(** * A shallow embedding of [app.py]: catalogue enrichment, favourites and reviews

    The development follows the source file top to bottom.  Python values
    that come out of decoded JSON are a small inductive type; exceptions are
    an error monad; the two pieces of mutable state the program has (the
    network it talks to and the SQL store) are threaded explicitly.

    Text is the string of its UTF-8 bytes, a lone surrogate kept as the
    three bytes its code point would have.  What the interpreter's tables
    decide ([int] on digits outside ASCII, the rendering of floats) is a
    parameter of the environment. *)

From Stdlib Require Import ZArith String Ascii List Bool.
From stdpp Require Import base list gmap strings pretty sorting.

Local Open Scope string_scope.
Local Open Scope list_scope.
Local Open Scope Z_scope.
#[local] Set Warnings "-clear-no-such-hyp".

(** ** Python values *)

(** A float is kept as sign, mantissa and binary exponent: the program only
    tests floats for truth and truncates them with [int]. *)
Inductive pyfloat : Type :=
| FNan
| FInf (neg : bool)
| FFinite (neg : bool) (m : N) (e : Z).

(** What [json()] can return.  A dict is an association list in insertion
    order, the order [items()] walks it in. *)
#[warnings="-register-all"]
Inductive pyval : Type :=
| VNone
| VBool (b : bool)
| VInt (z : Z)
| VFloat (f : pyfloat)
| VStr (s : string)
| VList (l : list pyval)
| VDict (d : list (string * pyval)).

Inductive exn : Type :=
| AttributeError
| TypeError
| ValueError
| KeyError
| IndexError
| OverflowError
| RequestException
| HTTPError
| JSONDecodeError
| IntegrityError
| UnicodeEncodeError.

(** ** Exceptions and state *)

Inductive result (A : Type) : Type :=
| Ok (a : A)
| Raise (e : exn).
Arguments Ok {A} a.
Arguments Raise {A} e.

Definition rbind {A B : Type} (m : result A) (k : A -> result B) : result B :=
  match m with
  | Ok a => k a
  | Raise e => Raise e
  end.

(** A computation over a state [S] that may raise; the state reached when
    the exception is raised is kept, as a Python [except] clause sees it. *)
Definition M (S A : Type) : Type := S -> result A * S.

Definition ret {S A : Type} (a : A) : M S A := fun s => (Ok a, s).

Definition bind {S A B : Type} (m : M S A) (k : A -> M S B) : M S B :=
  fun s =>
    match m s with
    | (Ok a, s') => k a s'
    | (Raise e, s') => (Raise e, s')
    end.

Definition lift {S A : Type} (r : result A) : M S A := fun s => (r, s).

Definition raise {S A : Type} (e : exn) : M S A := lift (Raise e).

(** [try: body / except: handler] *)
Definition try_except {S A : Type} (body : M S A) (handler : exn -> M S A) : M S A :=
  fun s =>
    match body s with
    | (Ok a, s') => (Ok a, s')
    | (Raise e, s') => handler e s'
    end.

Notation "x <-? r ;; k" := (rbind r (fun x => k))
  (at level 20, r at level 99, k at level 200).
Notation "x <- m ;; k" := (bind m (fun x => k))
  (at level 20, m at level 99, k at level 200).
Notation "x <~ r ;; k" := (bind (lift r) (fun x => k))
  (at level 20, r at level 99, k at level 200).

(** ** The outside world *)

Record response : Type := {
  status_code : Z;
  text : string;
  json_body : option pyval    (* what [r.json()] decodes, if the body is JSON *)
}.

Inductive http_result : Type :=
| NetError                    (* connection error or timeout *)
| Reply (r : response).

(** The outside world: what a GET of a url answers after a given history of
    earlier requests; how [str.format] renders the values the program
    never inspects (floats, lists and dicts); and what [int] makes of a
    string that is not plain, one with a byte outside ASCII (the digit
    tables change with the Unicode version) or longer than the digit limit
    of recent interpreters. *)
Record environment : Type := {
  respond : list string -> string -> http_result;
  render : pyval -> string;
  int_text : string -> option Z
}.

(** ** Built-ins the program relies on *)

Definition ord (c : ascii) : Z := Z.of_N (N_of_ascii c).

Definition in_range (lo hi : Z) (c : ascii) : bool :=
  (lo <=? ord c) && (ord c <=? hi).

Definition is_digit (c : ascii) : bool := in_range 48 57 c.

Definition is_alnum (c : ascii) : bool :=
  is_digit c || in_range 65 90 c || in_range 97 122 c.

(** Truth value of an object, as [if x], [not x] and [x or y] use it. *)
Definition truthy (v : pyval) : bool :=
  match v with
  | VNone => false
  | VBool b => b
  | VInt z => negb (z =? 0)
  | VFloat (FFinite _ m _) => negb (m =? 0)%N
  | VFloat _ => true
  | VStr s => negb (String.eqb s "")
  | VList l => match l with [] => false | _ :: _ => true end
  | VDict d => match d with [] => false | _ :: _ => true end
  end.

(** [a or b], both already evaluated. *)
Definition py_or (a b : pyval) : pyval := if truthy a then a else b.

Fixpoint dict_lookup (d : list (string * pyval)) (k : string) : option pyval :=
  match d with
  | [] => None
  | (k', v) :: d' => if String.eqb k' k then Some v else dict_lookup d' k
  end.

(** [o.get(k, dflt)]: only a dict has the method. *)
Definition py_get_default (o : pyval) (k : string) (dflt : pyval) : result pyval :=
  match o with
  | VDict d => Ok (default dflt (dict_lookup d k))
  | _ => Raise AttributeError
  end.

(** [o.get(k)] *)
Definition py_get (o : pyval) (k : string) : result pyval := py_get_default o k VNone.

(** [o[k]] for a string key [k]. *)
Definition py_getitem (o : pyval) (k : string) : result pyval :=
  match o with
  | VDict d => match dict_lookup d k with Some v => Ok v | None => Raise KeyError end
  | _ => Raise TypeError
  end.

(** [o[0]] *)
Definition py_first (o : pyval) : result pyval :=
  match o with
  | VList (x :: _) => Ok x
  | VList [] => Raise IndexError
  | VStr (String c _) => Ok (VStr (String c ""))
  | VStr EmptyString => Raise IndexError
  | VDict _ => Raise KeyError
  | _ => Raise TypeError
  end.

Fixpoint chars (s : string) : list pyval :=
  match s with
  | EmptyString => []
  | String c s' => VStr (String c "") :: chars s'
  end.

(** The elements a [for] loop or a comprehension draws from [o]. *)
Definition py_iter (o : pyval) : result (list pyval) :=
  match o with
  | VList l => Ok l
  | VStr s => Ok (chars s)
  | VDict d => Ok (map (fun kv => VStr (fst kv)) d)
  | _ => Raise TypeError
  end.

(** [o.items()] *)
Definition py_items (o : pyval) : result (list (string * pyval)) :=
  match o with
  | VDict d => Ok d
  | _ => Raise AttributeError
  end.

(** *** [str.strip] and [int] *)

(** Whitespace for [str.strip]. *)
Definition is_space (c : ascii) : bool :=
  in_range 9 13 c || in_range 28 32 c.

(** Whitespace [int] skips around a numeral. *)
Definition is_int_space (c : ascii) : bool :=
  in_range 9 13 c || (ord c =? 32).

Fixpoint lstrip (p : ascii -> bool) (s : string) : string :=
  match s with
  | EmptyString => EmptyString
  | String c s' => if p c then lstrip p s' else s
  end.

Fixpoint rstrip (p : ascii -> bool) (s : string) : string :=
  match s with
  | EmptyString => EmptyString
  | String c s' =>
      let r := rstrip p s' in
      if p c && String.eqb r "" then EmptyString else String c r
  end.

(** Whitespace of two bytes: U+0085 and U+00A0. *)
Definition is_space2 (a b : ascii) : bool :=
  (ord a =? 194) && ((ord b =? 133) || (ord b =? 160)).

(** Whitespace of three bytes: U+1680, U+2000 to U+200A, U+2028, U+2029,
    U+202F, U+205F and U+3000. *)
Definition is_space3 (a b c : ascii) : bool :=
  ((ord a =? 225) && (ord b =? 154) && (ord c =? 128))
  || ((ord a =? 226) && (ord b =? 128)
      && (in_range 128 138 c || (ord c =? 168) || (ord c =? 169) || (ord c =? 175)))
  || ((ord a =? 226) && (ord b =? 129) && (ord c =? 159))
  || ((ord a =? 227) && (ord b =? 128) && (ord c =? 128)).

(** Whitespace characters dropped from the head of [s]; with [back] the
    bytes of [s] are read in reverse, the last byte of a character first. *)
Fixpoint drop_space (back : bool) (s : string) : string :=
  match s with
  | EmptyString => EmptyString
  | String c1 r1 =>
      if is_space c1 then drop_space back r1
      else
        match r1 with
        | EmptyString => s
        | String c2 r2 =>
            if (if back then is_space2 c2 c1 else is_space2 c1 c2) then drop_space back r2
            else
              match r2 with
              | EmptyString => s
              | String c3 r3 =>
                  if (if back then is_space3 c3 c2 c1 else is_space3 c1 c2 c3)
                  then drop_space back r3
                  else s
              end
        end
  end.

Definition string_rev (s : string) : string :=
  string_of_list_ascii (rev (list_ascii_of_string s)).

### EXERCISE:
Look in the material above for the line with "(** Whitespace characters" and the line with "String c1 r1 =>", and transcribe exactly those lines and all lines between them, nothing more.

### REPLY:
(** Whitespace characters dropped from the head of [s]; with [back] the
    bytes of [s] are read in reverse, the last byte of a character first. *)
Fixpoint drop_space (back : bool) (s : string) : string :=
  match s with
  | EmptyString => EmptyString
  | String c1 r1 =>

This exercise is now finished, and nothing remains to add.